A company whose stock went up in smoke causing a fire to burn for six months has gone into liquidation, casting a shadow over the clean-up operation.
Blackwater (North East) Ltd leased space at the former Swarland Brickworks site, in Thrunton, to store bales of shredded, recycled carpet.
In September last year, a fire broke out which burnt until February. It came to light that Blackwater had flouted Environment Agency permit conditions on numerous occasions.
Around 3,000 tons of waste was left following the fire and while Blackwater was ordered to remove it, nothing was taken away.
Now the company has gone into voluntary liquidation.
Sir Alan Beith MP has been in touch with the liquidators and the Environment Agency (EA).
He said: “I will continue to work alongside residents for the help needed to protect them from the impact of this business and the fire at Thrunton.”
A statement from liquidators O’Hara’s Limited said: “Christopher Brooksbank of O’Haras Limited was appointed liquidator of Blackwater (North East) Limited on June 3, 2014.
“Since his appointment he has been contacted by the Environment Agency and a representative for Sir Alan Beith to discuss the environmental issues at the Thrunton site.

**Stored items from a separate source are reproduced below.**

(* ===== verification/SysUtil.v ===== *)
(** * System helpers: the rest of [src/src/include/util.h]

    The operating system is an argument: the output of a shell command
    ([popen]), the file system's [access] and [mkdir], the entries [readdir]
    returns, the addresses of a socket. *)
From S2P Require Import Prelude CStr StdString StringAssist.
Open Scope Z_scope.

(** ** [system] and etcdctl *)

(** One [fgets(buf, 1024, fp)]: up to 1023 characters or a newline. *)
Fixpoint fgets (n : nat) (s : str) : str * str :=
  match n, s with
  | S n', c :: s' => if decide (ord c = 10) then ([c], s') else let '(l, r) := fgets n' s' in (c :: l, r)
  | _, _ => ([], s)
  end.

Definition BUF_SIZE : nat := 1024.

(** The lines read, each without its last character. *)
Fixpoint read_lines (fuel : nat) (out : str) : list str :=
  match fuel with
  | O => []
  | S f =>
      match out with
      | [] => []
      | _ => let '(data, r) := fgets (BUF_SIZE - 1) out in take (length data - 1) data :: read_lines f r
      end
  end.

(** [popen cmd] is the output of the command, or [None] when it fails. *)
Definition system (popen : str -> option str) (cmd : str) (result : list str) : Z * list str :=
  match popen (cmd ++ lit " 2>&1") with
  | None => (-1, result)
  | Some out => (0, result ++ read_lines (S (length out)) out)
  end.

(** The part of [get_master_host_from_etcd] that reads one value. *)
Definition host_of_value (v : str) : option (str * str) :=
  let pos := find_last_of v (lit "/") in
  let tmp := if pos =? npos then v else drop (Z.to_nat (pos + 1)) v in
  let pos := find tmp (lit ":") 0 in
  if pos =? npos then None
  else Some (take (Z.to_nat pos) tmp, drop (Z.to_nat (pos + 1)) tmp).

(** The values: every second line. *)
Fixpoint odd_lines (l : list str) : list str :=
  match l with
  | _ :: v :: l' => v :: odd_lines l'
  | _ => []
  end.

Definition get_master_host_from_etcd (popen : str -> option str) (endpoints key : str)
    (host : list (str * str)) : bool * list (str * str) :=
  let cmd := lit "etcdctl --endpoints=" ++ endpoints ++ lit " get --prefix " ++ key in
  let '(ret, result) := system popen cmd [] in
  if negb (ret =? 0) then (false, host)
  else if (length result <? 2)%nat then (false, host)
  else (true, host ++ omap host_of_value (odd_lines result)).

Definition set_key_to_etcd (popen : str -> option str) (endpoints key val : str) : bool :=
  let cmd := lit "etcdctl --endpoints=" ++ endpoints ++ lit " put " ++ key ++ lit " " ++ val in
  let '(ret, result) := system popen cmd [] in
  if negb (ret =? 0) then false
  else match result with l :: _ => bool_decide (l = lit "OK") | [] => false end.

(** The loop of [get_full_endpoints_etcd]; [inl] is the early [return false],
    with the endpoints collected so far. *)
Fixpoint collect_endpoints (lines : list str) (full : str) : res (str + str) :=
  match lines with
  | [] => Ok (inr full)
  | line :: rest =>
      tmp ← Util.split line (lit ",") [];
      if negb (length tmp =? 6)%nat then Ok (inl full)
      else
        let full := if size full =? 0 then full else full ++ lit "," in
        collect_endpoints rest (full ++ Util.trim (nth 4 tmp []))
  end.

Definition get_full_endpoints_etcd (popen : str -> option str) (endpoints full_endpoints : str) : res (bool * str) :=
  let cmd := lit "etcdctl --endpoints=" ++ endpoints ++ lit " member list" in
  let '(ret, result) := system popen cmd [] in
  if negb (ret =? 0) then Ok (false, full_endpoints)
  else
    r ← collect_endpoints result full_endpoints;
    match r with
    | inl full => Ok (false, full)
    | inr full => Ok (negb (size full =? 0), full)
    end.

(** ** Directories *)
Section Dirs.
(** The file system, with [access(path, 0)] and [mkdir(path, 0755)]. *)
Context {FS : Type} (access : FS -> str -> bool) (mkdir : FS -> str -> FS * bool).

Definition is_sep (c : option ascii) : bool :=
  match c with Some c => bool_decide (c = "/"%char) || bool_decide (c = "\"%char) | None => true end.

(** [mkdir_p]: [tmp] holds the prefix copied so far. *)
Fixpoint mkdir_p_loop (tmp rest : str) (fs : FS) : FS :=
  match rest with
  | [] => fs
  | c :: rest' =>
      let tmp := tmp ++ [c] in
      let fs := if is_sep (head rest') && negb (access fs tmp) then (mkdir fs tmp).1 else fs in
      mkdir_p_loop tmp rest' fs
  end.

Definition mkdir_p (path : str) (fs : FS) : FS := mkdir_p_loop [] path fs.

(** The loop of [CreateDir] over [dir_path], which ends in a separator. *)
Fixpoint create_loop (done rest : str) (fs : FS) : FS * Z :=
  match rest with
  | [] => (fs, 0)
  | c :: rest' =>
      if bool_decide (c = "/"%char) && negb (bool_decide (done = [])) then
        if negb (access fs done) then
          match mkdir fs done with
          | (fs, true) => create_loop (done ++ [c]) rest' fs
          | (fs, false) => (fs, -1)
          end
        else create_loop (done ++ [c]) rest' fs
      else create_loop (done ++ [c]) rest' fs
  end.

(** [CreateDir]: [dir_path] has 100 characters; [pszDir[iLen - 1]] of an empty
    string is before its first character. *)
Definition CreateDir (pszDir : str) (fs : FS) : res (FS * Z) :=
  let iLen := length pszDir in
  match last pszDir with
  | None => Fault Undefined
  | Some c =>
      if decide (c = "/"%char)
      then if (iLen <? 100)%nat then Ok (create_loop [] pszDir fs) else Fault Undefined
      else if (iLen + 1 <? 100)%nat then Ok (create_loop [] (pszDir ++ lit "/") fs) else Fault Undefined
  end.

(** [get_files]: the names of type [4] (directories) or [8] (files), sorted. *)
Definition is_dot_name (name : str) : bool :=
  bool_decide (name = lit ".") || bool_decide (name = lit "..").

Definition wanted (getDir : bool) (e : str * Z) : bool :=
  negb (is_dot_name e.1) && (((e.2 =? 8) && negb getDir) || ((e.2 =? 4) && getDir)).
End Dirs.

(** [std::string]'s order. *)
Fixpoint str_leb (a b : str) : bool :=
  match a, b with
  | [], _ => true
  | _, [] => false
  | c :: a', d :: b' => if ord c <? ord d then true else if ord d <? ord c then false else str_leb a' b'
  end.
Definition str_le (a b : str) : Prop := str_leb a b = true.

#[export] Instance str_le_dec : RelDecision str_le.
Proof. intros a b. unfold str_le. apply _. Defined.

Definition get_files (entries : option (list (str * Z))) (getDir : bool) : list str :=
  match entries with
  | None => []
  | Some es => merge_sort str_le (map fst (filter (fun e => wanted getDir e = true) es))
  end.

(** ** TCP connection identifiers *)

(** [get_tcp_id], from the peer's address and port and the local port, in
    network byte order; [sin_port << 16] is an [int]. *)
Definition get_tcp_id (peer_addr peer_port local_port : Z) : Z :=
  let tcp_id := u64 (Z.shiftl peer_addr 32) in
  let tcp_id := u64 (tcp_id + i32 (Z.shiftl peer_port 16)) in
  u64 (tcp_id + local_port).

(** [inet_ntop]: the bytes of [s_addr] in memory order. *)
Definition inet_ntop (s_addr : Z) : str :=
  Util.join (lit ".") (map (fun i => show_nat (Z.land (Z.shiftr s_addr (8 * i)) 255)) [0; 1; 2; 3]).

Definition get_tcp_name (tcp_id : Z) : str :=
  let s_addr := u32 (Z.shiftr tcp_id 32) in
  let peer_port := i32 (Z.shiftr (u64 (Z.shiftl tcp_id 32)) 48) in
  let sock_port := i32 (Z.shiftr (u64 (Z.shiftl tcp_id 48)) 48) in
  inet_ntop s_addr ++ lit ":" ++ show_int peer_port ++ lit "-" ++ show_int sock_port.

(** ** Scheduling

    The calls made into the kernel; [priority_max] is [sched_get_priority_max]. *)
Definition SCHED_FIFO : Z := 1.
Definition SCHED_RR : Z := 2.
Inductive sched_call : Type :=
  | sched_setscheduler (pid policy priority : Z)
  | pthread_setschedparam (policy priority : Z).

Definition set_rt_process (priority_max : Z -> Z) (pid : Z) : list sched_call :=
  [sched_setscheduler pid SCHED_RR (priority_max SCHED_FIFO)].
Definition set_rt_thread (priority_max : Z -> Z) (pid : Z) : list sched_call :=
  set_rt_process priority_max pid ++ [pthread_setschedparam SCHED_RR (priority_max SCHED_FIFO)].

(** [CPU_SET] of a number without a bit in the mask does nothing. *)
Definition cpu_mask (cpud_id : Z) : gset Z := if (0 <=? cpud_id) && (cpud_id <? 1024) then {[ cpud_id ]} else ∅.

(** [setaffinity]: [pthread_setaffinity_np] on the thread itself. *)
Definition bind_current_thread (setaffinity : gset Z -> Z) (cpud_id : Z) : bool :=
  if setaffinity (cpu_mask cpud_id) <? 0 then false else true.

(** ** Facts *)
Lemma str_leb_total a b : str_leb a b = true \/ str_leb b a = true.
Proof.
  revert b. induction a as [|c a IH]; intros [|d b]; simpl; auto.
  destruct (Z.ltb_spec (ord c) (ord d)), (Z.ltb_spec (ord d) (ord c)); auto.
Qed.

Lemma str_leb_trans a b c : str_leb a b = true -> str_leb b c = true -> str_leb a c = true.
Proof.
  revert b c. induction a as [|x a IH]; intros [|y b] [|z c]; simpl; try done.
  destruct (Z.ltb_spec (ord x) (ord y)), (Z.ltb_spec (ord y) (ord x)), (Z.ltb_spec (ord y) (ord z)),
    (Z.ltb_spec (ord z) (ord y)), (Z.ltb_spec (ord x) (ord z)), (Z.ltb_spec (ord z) (ord x));
    try done; try lia. eauto.
Qed.

#[export] Instance str_le_total : Total str_le.
Proof. intros a b. apply str_leb_total. Qed.
#[export] Instance str_le_trans : Transitive str_le.
Proof. intros a b c. apply str_leb_trans. Qed.

Lemma get_files_sorted es getDir :
  StronglySorted str_le (get_files (Some es) getDir) /\
  get_files (Some es) getDir ≡ₚ map fst (filter (fun e => wanted getDir e = true) es).
Proof. split; [apply StronglySorted_merge_sort; apply _ | apply merge_sort_Permutation]. Qed.

(** What a connection is printed as. *)
Definition tcp_name (addr peer_port local_port : Z) : str :=
  inet_ntop addr ++ lit ":" ++ show_int peer_port ++ lit "-" ++ show_int local_port.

“The company has insufficient funds to make good the site and following liquidation responsibility for the clean-up of the site now falls to outside agencies or the ultimate owner of the site.”
Chris Blythe, owner of the Swarland Brickworks site, declined to comment.
An EA spokesman said: “The primary legal responsibility for the remediation of the Blackwater carpet recycling site is the company itself, Blackwater (North East) Ltd. Should Blackwater cease to exist after the liquidation process, the landowner has a legal responsibility to manage the site to prevent further pollution.
“The Environment Agency is in contact with the landowner to provide them with advice and guidance around the continued management of the site, and we have also advised them and Blackwater to progress matters through their respective insurance arrangements.
“The Environment Agency does not have a duty to remove the waste; it does has discretionary powers to act where there is an imminent risk of pollution, but there is no evidence at present that this is the case. We will however continue to monitor the situation.”
The Environment Agency is in the process of taking legal action against Blackwater for permit breaches and failing to respond to enforcement action.